Her daughter, Angie Butler, has come to each of her mom’s appointments and often the two each use an iPad and play games against each other.
“They’re nice to have,” Butler said.
Waltz is being treated for breast cancer and had previously been getting chemotherapy to treat cervical cancer. She’s been in and out of the Cancer Center for about a year. She has received treatment elsewhere and said no where else she has been offered iPads, so it’s a nice perk that the Albert Lea medical campus has.
“It helps keep your mind off what you’re doing,” Waltz said.
The medical oncology supervisor for the Cancer Center in Albert Lea, Kellie Thompson, said patients use the iPads for a variety of things. Some play games, some read, some surf the Internet and others use it for education.
“It’s something different than watching TV or looking at a magazine or a book,” Thompson said.
The staff at the Cancer Center also don’t mind helping people who don’t know how to use iPads. They’ll set up the game or app for some older patients, but those patients often find that the device is easier to use than they think.

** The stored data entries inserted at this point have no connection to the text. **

(* ===== verification/RepairProps.v ===== *)
(** Properties of the PAR2 repair solve over GF(2^16): the coefficient matrix
    of [RepairMatrix] reconstructs the missing slices, and an error means that
    the chosen recovery exponents do not determine them. *)
From S2P Require Import Prelude.
From S2P Require Import GaloisField.
From S2P Require Import Gf16.
From S2P Require Import GaloisField.
From S2P Require Import RepairMatrix.

(** * Encoding and reconstruction of one 16-bit word per slice *)

Definition xor_all (l : list Z) : Z := foldr Z.lxor 0 l.

(** A recovery block with exponent [e]: every input word times its slice's
    constant to the power [e]. *)
Definition recovery_word (constants words : list Z) (e : Z) : Z :=
  xor_all (zip_with (fun c w => mul TABLES (pow TABLES c e) w) constants words).

(** [out ^= coeff * source] over the sources of one missing slice. *)
Definition reconstruct (coefficients sources : list Z) : Z :=
  xor_all (zip_with (mul TABLES) coefficients sources).

(** What survives: the available slices, then the recovery blocks. *)
Definition surviving (constants words : list Z) (available : list nat) (exps : list Z) : list Z :=
  ((fun i => nth i words 0) <$> available) ++ (recovery_word constants words <$> exps).

(** * Sums over lists *)

Lemma xsum_succ_l n f : xsum (S n) f = Z.lxor (f 0%nat) (xsum n (fun i => f (S i))).
Proof. rewrite (xsum_add 1 n). cbn [xsum]. rewrite Z.lxor_0_l. done. Qed.

Lemma xor_all_xsum l : xor_all l = xsum (length l) (fun i => nth i l 0).
Proof.
  induction l as [|x l IH]; [done|]. cbn [length]. rewrite xsum_succ_l. cbn [nth]. rewrite <- IH. done.
Qed.

Lemma xor_all_app l k : xor_all (l ++ k) = Z.lxor (xor_all l) (xor_all k).
Proof.
  unfold xor_all. induction l as [|x l IH]; cbn; [by rewrite Z.lxor_0_l|]. by rewrite IH, Z.lxor_assoc.
Qed.

Lemma xor_all_perm l k : l ≡ₚ k -> xor_all l = xor_all k.
Proof.
  induction 1; cbn; unfold xor_all in *; try congruence.
  rewrite <- !Z.lxor_assoc, (Z.lxor_comm y x). done.
Qed.

Lemma xor_all_zip {A B} (f : A -> B -> Z) l k a b :
  length l = length k ->
  xor_all (zip_with f l k) = xsum (length l) (fun i => f (nth i l a) (nth i k b)).
Proof.
  intros Hl. rewrite xor_all_xsum, length_zip_with, <- Hl, Nat.min_id.
  apply xsum_ext. intros i Hi. apply nth_zip_with; lia.
Qed.

Lemma xor_all_fmap {A} (f : A -> Z) l a :
  xor_all (f <$> l) = xsum (length l) (fun i => f (nth i l a)).
Proof.
  rewrite xor_all_xsum, length_fmap. apply xsum_ext. intros i Hi.
  rewrite (nth_indep _ 0 (f a)) by (rewrite length_fmap; lia). apply map_nth.
Qed.

(** * The algebra of the solve *)

Section solve.
Context {F : GaloisField} {L : GaloisFieldLaws F}.

(** A left inverse of the Vandermonde rows solves for the missing words: [pre]
    applied to what survives is those rows applied to what is missing. *)
Lemma solve_missing n na (V M P : matrix) (src miss : nat -> Z) :
  elem_matrix n n V -> elem_matrix n n M -> elem_matrix n (na + n) P ->
  elem_vector (na + n) src -> elem_vector n miss ->
  (forall i j, (i < n)%nat -> (j < n)%nat -> dot n (V i) (fun k => M k j) = identity i j) ->
  (forall k, (k < n)%nat -> dot (na + n) (P k) src = dot n (M k) miss) ->
  forall j, (j < n)%nat -> dot (na + n) (product_entry n V P j) src = miss j.
Proof using L.
  intros HV HM HP Hsrc Hmiss Hinv Heq j Hj. unfold product_entry.
  rewrite (xsum_dot n (na + n) (V j) P src) by (auto; intros k Hk; by apply HV).
  rewrite (dot_ext n (V j) (V j) _ (fun k => dot n (M k) miss)) by auto.
  rewrite <- (xsum_dot n n (V j) M miss) by (auto; intros k Hk; by apply HV).
  rewrite <- (dot_identity n j miss Hj Hmiss). apply dot_ext; auto.
Qed.
End solve.

(** * Properties *)

Lemma nth_u16 l i : Forall u16 l -> u16 (nth i l 0).
Proof.
  intros Hl. destruct (nth_in_or_default i l 0) as [Hin| ->]; [|apply u16_0].
  by apply (proj1 (Stdlib.Lists.List.Forall_forall u16 l) Hl).
Qed.
Lemma surviving_spec constants words available exps s :
  nth s (surviving constants words available exps) 0 =
    if decide (s < length available)%nat then nth (nth s available 0%nat) words 0
    else if decide (s < length available + length exps)%nat
    then recovery_word constants words (nth (s - length available) exps 0) else 0.
Proof.
  unfold surviving. case_decide as Hs.
  - rewrite app_nth1 by (rewrite length_fmap; lia).
    rewrite (nth_indep _ 0 (nth 0%nat words 0)) by (rewrite length_fmap; lia).
    apply (map_nth (fun i => nth i words 0)).
  - case_decide as Hs2.
    + rewrite app_nth2 by (rewrite length_fmap; lia). rewrite length_fmap.
      rewrite (nth_indep _ 0 (recovery_word constants words 0)) by (rewrite length_fmap; lia).
      apply (map_nth (recovery_word constants words)).
    + apply nth_overflow. rewrite length_app, !length_fmap. lia.
Qed.

Section words.
Context (constants words : list Z) (available missing : list nat) (exps : list Z).
Context (Hpart : available ++ missing ≡ₚ seq 0 (length constants)).
Context (Hwords : length words = length constants).
Context (Hlen : length exps = length missing).
Context (Hcu : Forall u16 constants) (Hwu : Forall u16 words) (Hexps : Forall (fun e => 0 <= e) exps).
#[local] Abbreviation cst := (fun i => nth i constants 0).
#[local] Abbreviation word := (fun i => nth i words 0).

Lemma nth_exps i : 0 <= nth i exps 0.
Proof.
  destruct (nth_in_or_default i exps 0) as [Hin| ->]; [|lia].
  by apply (proj1 (Stdlib.Lists.List.Forall_forall _ exps) Hexps).
Qed.

Lemma index_in_range idx : idx ∈ available ++ missing -> (idx < length constants)%nat.
Proof. rewrite Hpart. rewrite elem_of_seq. lia. Qed.

Lemma available_covered : covers constants cst available /\ covers constants cst missing.
Proof.
  assert (H : forall idx, idx ∈ available ++ missing -> constants !! idx = Some (nth idx constants 0)).
  { intros idx Hidx%index_in_range. destruct (nth_lookup_or_length constants idx 0); [done|lia]. }
  split; intros idx Hidx; apply H; apply elem_of_app; auto.
Qed.

Lemma recovery_word_u16 e : 0 <= e -> u16 (recovery_word constants words e).
Proof.
  intros He. unfold recovery_word. rewrite (xor_all_zip _ _ _ 0 0) by done.
  apply (xsum_elem (F := gf16)). intros i Hi. apply (gf_mul_range (F := gf16)).
  - apply (gf_pow_range (F := gf16)); [by apply nth_u16|done].
  - by apply nth_u16.
Qed.

(** A recovery word splits into the part the available slices contribute and
    the part of the missing ones. *)
Lemma recovery_word_split e :
  recovery_word constants words e =
    Z.lxor (xor_all ((fun i => mul TABLES (pow TABLES (cst i) e) (word i)) <$> available))
           (xor_all ((fun i => mul TABLES (pow TABLES (cst i) e) (word i)) <$> missing)).
Proof.
  rewrite <- xor_all_app, <- fmap_app. rewrite (xor_all_perm _ _ (fmap_Permutation _ _ _ Hpart)).
  unfold recovery_word. rewrite (xor_all_zip _ _ _ 0 0) by done.
  rewrite (xor_all_fmap _ _ 0%nat), length_seq. apply xsum_ext. intros i Hi.
  rewrite seq_nth by done. done.
Qed.

Lemma pre_is_missing k : (k < length missing)%nat ->
  dot (length available + length missing) (pre_matrix cst available exps k)
      (fun s => nth s (surviving constants words available exps) 0) =
  dot (length missing) (vander cst missing exps k) (fun t => word (nth t missing 0%nat)).
Proof.
  intros Hk. unfold dot. rewrite xsum_add.
  rewrite (xsum_ext (length available) _ (fun s =>
    mul TABLES (pow TABLES (cst (nth s available 0%nat)) (nth k exps 0)) (word (nth s available 0%nat)))).
  2: { intros s Hs. rewrite surviving_spec. unfold pre_matrix, vander. rewrite !decide_True by done. done. }
  rewrite (xsum_single (length missing) k); [|done|].
  2: { intros t Ht Hne. unfold pre_matrix. rewrite decide_False, decide_False by lia. apply gf_mul_0_l. }
  unfold pre_matrix. rewrite decide_False, decide_True by lia.
  rewrite surviving_spec, decide_False, decide_True by lia.
  rewrite (Nat.add_comm (length available) k), Nat.add_sub.
  rewrite gf_mul_1_l by (apply recovery_word_u16, nth_exps).
  rewrite recovery_word_split, (xor_all_fmap _ available 0%nat), lxor_cancel, (xor_all_fmap _ missing 0%nat).
  done.
Qed.
End words.

(** C21 (repair): given the slices that survived and as many recovery blocks as
    slices are missing, the coefficient matrix either reconstructs every
    missing word exactly, or is refused with a column for which the chosen
    Vandermonde rows are truly dependent. The construction never panics. *)
Theorem repair_recovers_missing_slices (constants words : list Z) (available missing : list nat)
    (exps : list Z) :
  available ++ missing ≡ₚ seq 0 (length constants) -> length words = length constants ->
  length exps = length missing ->
  Forall u16 constants -> Forall u16 words -> Forall (fun e => 0 <= e) exps ->
  spec (build_repair_matrix available missing exps constants)
    (fun c => rows c = length missing /\ cols c = (length available + length missing)%nat /\
       forall j, (j < length missing)%nat ->
         exists coefficients, row (E := unit) c j = Ok coefficients /\
           reconstruct coefficients (surviving constants words available exps) =
             nth (nth j missing 0%nat) words 0)
    (fun e => (exists col, (col < length missing)%nat /\ bad_row e = Some col) /\
       singular (length missing) (vander (fun i => nth i constants 0) missing exps)).
Proof.
  intros Hpart Hwords Hlen Hcu Hwu Hexps.
  assert (Hcov : covers constants (fun i => nth i constants 0) available /\
                 covers constants (fun i => nth i constants 0) missing) by (by eapply available_covered).
  destruct Hcov as [Hav Hmis].
  eapply spec_mono.
  - apply (build_repair_matrix_spec constants (fun i => nth i constants 0)); try done.
    intros idx. by eapply nth_u16.
  - intros c (Hr & Hc & V & HV & Hinv & Hrep). split_and!; [done..|]. intros j Hj.
    destruct Hrep as [Hdl Hrep]. unfold row. rewrite Hc, (proj2 (Nat.leb_le _ _)) by nia.
    eexists. split; [done|].
    set (n := length missing) in *. set (na := length available) in *.
    set (coeffs := take (na + n) (drop (j * (na + n)) (data c))).
    assert (Hcl : length coeffs = (na + n)%nat) by (unfold coeffs; rewrite length_take, length_drop; nia).
    unfold reconstruct. rewrite (xor_all_zip _ _ _ 0 0).
    2: { unfold surviving. rewrite Hcl, length_app, !length_fmap. lia. }
    rewrite Hcl. etrans; [|apply (solve_missing n na V (vander (fun i => nth i constants 0) missing exps)
      (pre_matrix (fun i => nth i constants 0) available exps)
      (fun s => nth s (surviving constants words available exps) 0)
      (fun t => nth (nth t missing 0%nat) words 0)); try done].
    + apply xsum_ext. intros s Hs. specialize (Hrep j s Hj Hs). cbn [gf_mul gf16].
      f_equal. apply nth_lookup_Some. unfold coeffs. rewrite lookup_take_lt, lookup_drop by done. exact Hrep.
    + intros i k Hi Hk. apply (gf_pow_range (F := gf16)); [by apply nth_u16|]. by eapply nth_exps.
    + intros i k Hi Hk. unfold pre_matrix. cbn [gf_elem gf16 gf16_ops]. repeat case_decide; auto with gf.
      apply (gf_pow_range (F := gf16)); [by apply nth_u16|]. by eapply nth_exps.
    + intros s Hs. cbn [gf_elem gf16 gf16_ops]. rewrite surviving_spec. repeat case_decide; auto with gf; [by eapply nth_u16|].
      eapply recovery_word_u16; try done. by eapply nth_exps.
    + intros t Ht. by eapply nth_u16.
    + intros k Hk. by eapply pre_is_missing.
  - intros e [(col & Hcol & ->) Hs]. split; [|done]. by exists col.
Qed.

(** Three slices, the first and the third lost, two recovery blocks. *)
Lemma repair_recovers_missing_slices_witness :
  spec (build_repair_matrix [1%nat] [0%nat; 2%nat] [0; 1] [2; 4; 16])
    (fun c => rows c = 2%nat /\ cols c = 3%nat /\
       forall j, (j < 2)%nat ->
         exists coefficients, row (E := unit) c j = Ok coefficients /\
           reconstruct coefficients (surviving [2; 4; 16] [10; 20; 30] [1%nat] [0; 1]) =
             nth (nth j [0%nat; 2%nat] 0%nat) [10; 20; 30] 0)
    (fun e => (exists col, (col < 2)%nat /\ bad_row e = Some col) /\
       singular 2 (vander (fun i => nth i [2; 4; 16] 0) [0%nat; 2%nat] [0; 1])).
Proof.
  apply (repair_recovers_missing_slices [2; 4; 16] [10; 20; 30] [1%nat] [0%nat; 2%nat] [0; 1]).
  - apply (Permutation_swap 0%nat 1%nat [2%nat]).
  - reflexivity.
  - reflexivity.
  - repeat constructor; unfold u16; lia.
  - repeat constructor; unfold u16; lia.
  - repeat constructor; lia.
Defined.

(** C22 (inversion): on a matrix of field elements [gf_invert] returns a matrix
    whose product with the input is the identity, or reports a column when and
    only when some nonzero vector is cancelled by the input. *)
Theorem gf_invert_inverts (m : list Z) (n : nat) (M : matrix) :
  rep m n n M -> elem_matrix n n M ->
  (exists inv V, gf_invert m n = Ok inv /\ rep inv n n V /\ ~ singular n M /\
     forall i j, (i < n)%nat -> (j < n)%nat -> dot n (V i) (fun k => M k j) = identity i j) \/
  (exists col, gf_invert m n = Err (mk_singular (Some col)) /\ (col < n)%nat /\ singular n M).
Proof.
  intros Hm HM. pose proof (gf_invert_spec m n M Hm HM) as H. unfold spec in H.
  destruct (gf_invert m n) as [inv|e|]; [left|right|done].
  - destruct H as (V & HV & HVu & Hprod). exists inv, V. split_and!; try done.
    intros (x & Hx & (j & Hj & Hxj) & Hker). apply Hxj.
    rewrite <- (dot_identity n j x Hj Hx).
    rewrite (dot_ext n _ (fun s => dot n (V j) (fun k => M k s)) _ x); [|by intros; rewrite Hprod|done].
    rewrite xsum_dot; auto; [|intros k Hk; by apply HVu].
    apply xsum_0. intros k Hk. rewrite Hker by done. apply gf_mul_0_r.
  - destruct H as [(col & Hcol & ->) Hs]. by exists col.
Qed.

Lemma gf_invert_inverts_witness :
  (exists inv V, gf_invert [1; 1; 2; 4] 2 = Ok inv /\ rep inv 2 2 V /\
     ~ singular 2 (fun i j => nth (i * 2 + j) [1; 1; 2; 4] 0) /\
     forall i j, (i < 2)%nat -> (j < 2)%nat ->
       dot 2 (V i) (fun k => nth (k * 2 + j) [1; 1; 2; 4] 0) = identity i j) \/
  (exists col, gf_invert [1; 1; 2; 4] 2 = Err (mk_singular (Some col)) /\ (col < 2)%nat /\
     singular 2 (fun i j => nth (i * 2 + j) [1; 1; 2; 4] 0)).
Proof.
  apply (gf_invert_inverts [1; 1; 2; 4] 2 (fun i j => nth (i * 2 + j) [1; 1; 2; 4] 0)).
  - split; [reflexivity|]. intros [|[|i]] [|[|j]] Hi Hj; try lia; reflexivity.
  - intros [|[|i]] [|[|j]] Hi Hj; try lia; cbn; unfold u16; lia.
Defined.

(** The reported row: the row number of an error counts rows after the pivot
    swaps. With slice constants 2, 16 and 128 and exponents 0, 21845 and 1 the
    second Vandermonde row is a multiple of the first, yet the error names
    index 2, the exponent 1, instead of index 1. *)
Theorem bad_row_counts_swapped_rows :
  let constants := [2; 16; 128] in
  build_repair_matrix [] [0; 1; 2]%nat [0; 21845; 1] constants = Err (mk_singular (Some 2%nat)) /\
  (fun c => pow TABLES c 21845) <$> constants =
    (fun c => mul TABLES (pow TABLES 2 21845) (pow TABLES c 0)) <$> constants.
Proof.
  cbv zeta. vm_compute. split; reflexivity.
Qed.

Thompson said patients often don’t feel physically sick so they don’t feel like sleeping. And there is a TV available, but it’s in the shared room. The iPads are an individual device that patients can use for whatever they’d like.
Kiester for a Cure President Rachel Lohberger and Treasurer Linda Willaby said the group’s focus is to provide physical things and money to local people who are affected by cancer. Kiester for a Cure donates to Relay for Life and the Susan G. Komen Foundation, but many donations they make are to help local families with gift cards for gas and groceries. The group also started working with the Naeve Health Care Foundation to find specific items the medical center would like to have.
“We’re trying to focus more on the immediate needs of the community,” Willaby said.
That’s how they came up with donating five iPads and the special chair for the mammography unit. The group hopes to continue to work with the medical center to be able to fund special items that will directly help patients who have cancer.
“We’re here to help people,” Willaby said.
Kiester for a Cure holds its annual two-day event in February, but there are other events throughout the year. This summer at 7 p.m. June 21 is a 5k run/walk that supports the group’s scholarship fund. Then the first Saturday each November they hold a soup supper that also supports the scholarship fund. All events and registration forms for those events can be found at the group’s website: kiesterforacure.org.
Also on that website is a nomination form where people can tell Kiester for a Cure about their friend or family member who has cancer. Lohberger said she hopes people use this function because so far they’ve had to rely on word of mouth to find out about local people who need help.
“We’d like individuals to nominate others and explain their circumstances,” Lohberger said. “We try and keep it local because that’s where the money comes from.”